» **Task prompt**:
Quote the records below word for word, please, from the very first line through the one that contains "implicit conversion the", and nothing beyond it.

Saved entries
(** * Verification of [stella_vslam::data::keyframe]

    A shallow embedding of [src/stella_vslam/data/keyframe.cc] and the
    properties of its pose cache, landmark slots, median depth,
    serialisation and erasure protocol.

    Conventions of the embedding.
    - Scalars ([double], [float]) are an interface [Scalar]: the methods are
      written once over its operations, theorems that need algebraic laws
      ask for them ([ScalarRing], [ScalarOrder]), and [Z] is the instance
      used to run the definitions.
    - [unsigned int], [int] and [size_t] values are [Z] or [nat]; every
      implicit conversion the C++ performs is written out ([as_unsigned],
      [as_int], [size_sub]).
    - [std::shared_ptr<landmark>] and [std::shared_ptr<keyframe>] are
      references by id; a null pointer is [None].
    - The collaborators of a keyframe (landmarks, its graph node, the map
      database, the BoW database) live in other translation units; they
      are the interface [Collaborators], and every theorem holds for all
      its implementations.
    - A method is a computation in the monad [M]: it threads the [world]
      (this keyframe, the collaborators' state, the trace of steps issued)
      and either returns or throws [std::out_of_range]. A [std::lock_guard]
      spans the whole body it guards, so a method is one atomic
      transition of the state its mutex protects. *)

From Stdlib Require Import ZArith Ring Lia Sorting.Sorted.
From stdpp Require Import base tactics option list sorting strings gmap.

Local Open Scope Z_scope.

(** ** Scalars *)

Class Scalar (F : Type) := {
  fzero : F;
  fone : F;
  fadd : F → F → F;
  fmul : F → F → F;
  fopp : F → F;
  (** [std::abs] *)
  fabs : F → F;
  (** [operator<] *)
  fltb : F → F → bool;
  (** the narrowing conversion [double] to [float] *)
  fnarrow : F → F
}.

Definition fsub `{Scalar F} (a b : F) : F := fadd a (fopp b).

(** [a <= b] as [std::sort] sees it: [!(b < a)]. *)
Definition fle `{Scalar F} (a b : F) : Prop := fltb b a = false.

#[global] Instance fle_dec `{Scalar F} (a b : F) : Decision (fle a b).
Proof. unfold fle. apply _. Defined.

(** Exact arithmetic: the scalars form a commutative ring. *)
Class ScalarRing (F : Type) `{Scalar F} : Prop :=
  scalar_ring : ring_theory fzero fone fadd fmul fsub fopp (@eq F).

(** [operator<] is a strict total order (no NaN among the values). *)
Class ScalarOrder (F : Type) `{Scalar F} : Prop := {
  fle_total : ∀ a b : F, fle a b ∨ fle b a;
  fle_trans : ∀ a b c : F, fle a b → fle b c → fle a c;
  fle_antisym : ∀ a b : F, fle a b → fle b a → a = b
}.

#[global] Instance Z_scalar : Scalar Z := {|
  fzero := 0;
  fone := 1;
  fadd := Z.add;
  fmul := Z.mul;
  fopp := Z.opp;
  fabs := Z.abs;
  fltb := Z.ltb;
  fnarrow := λ x, x
|}.

(** ** Fixed-size Eigen matrices *)

Record Vec3 (F : Type) := mkVec3 { v3x : F; v3y : F; v3z : F }.
Record Vec4 (F : Type) := mkVec4 { v4x : F; v4y : F; v4z : F; v4w : F }.
(** Matrices are stored by rows. *)
Record Mat33 (F : Type) := mkMat33 { m3r0 : Vec3 F; m3r1 : Vec3 F; m3r2 : Vec3 F }.
Record Mat44 (F : Type) :=
  mkMat44 { m4r0 : Vec4 F; m4r1 : Vec4 F; m4r2 : Vec4 F; m4r3 : Vec4 F }.

Arguments mkVec3 {F} _ _ _.
Arguments mkVec4 {F} _ _ _ _.
Arguments mkMat33 {F} _ _ _.
Arguments mkMat44 {F} _ _ _ _.
Arguments v3x {F} _.
Arguments v3y {F} _.
Arguments v3z {F} _.
Arguments v4x {F} _.
Arguments v4y {F} _.
Arguments v4z {F} _.
Arguments v4w {F} _.
Arguments m3r0 {F} _.
Arguments m3r1 {F} _.
Arguments m3r2 {F} _.
Arguments m4r0 {F} _.
Arguments m4r1 {F} _.
Arguments m4r2 {F} _.
Arguments m4r3 {F} _.

Section Eigen.
Context {F : Type} `{Scalar F}.

Definition head3 (v : Vec4 F) : Vec3 F := mkVec3 (v4x v) (v4y v) (v4z v).

(** [m.block<3, 3>(0, 0)] *)
Definition block33 (m : Mat44 F) : Mat33 F :=
  mkMat33 (head3 (m4r0 m)) (head3 (m4r1 m)) (head3 (m4r2 m)).

(** [m.block<3, 1>(0, 3)] *)
Definition block31 (m : Mat44 F) : Vec3 F :=
  mkVec3 (v4w (m4r0 m)) (v4w (m4r1 m)) (v4w (m4r2 m)).

(** [m.block<1, 3>(2, 0)] *)
Definition block13_row2 (m : Mat44 F) : Vec3 F := head3 (m4r2 m).

(** [m(2, 3)] *)
Definition coeff23 (m : Mat44 F) : F := v4w (m4r2 m).

(** [Mat44_t::Identity()] *)
Definition Identity44 : Mat44 F :=
  mkMat44 (mkVec4 fone fzero fzero fzero) (mkVec4 fzero fone fzero fzero)
          (mkVec4 fzero fzero fone fzero) (mkVec4 fzero fzero fzero fone).

Definition Identity33 : Mat33 F :=
  mkMat33 (mkVec3 fone fzero fzero) (mkVec3 fzero fone fzero)
          (mkVec3 fzero fzero fone).

Definition set_head3 (v : Vec4 F) (h : Vec3 F) : Vec4 F :=
  mkVec4 (v3x h) (v3y h) (v3z h) (v4w v).

Definition set_w (v : Vec4 F) (w : F) : Vec4 F :=
  mkVec4 (v4x v) (v4y v) (v4z v) w.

» **Response to this exercise**:
(** * Verification of [stella_vslam::data::keyframe]

    A shallow embedding of [src/stella_vslam/data/keyframe.cc] and the
    properties of its pose cache, landmark slots, median depth,
    serialisation and erasure protocol.

    Conventions of the embedding.
    - Scalars ([double], [float]) are an interface [Scalar]: the methods are
      written once over its operations, theorems that need algebraic laws
      ask for them ([ScalarRing], [ScalarOrder]), and [Z] is the instance
      used to run the definitions.
    - [unsigned int], [int] and [size_t] values are [Z] or [nat]; every
      implicit conversion the C++ performs is written out ([as_unsigned],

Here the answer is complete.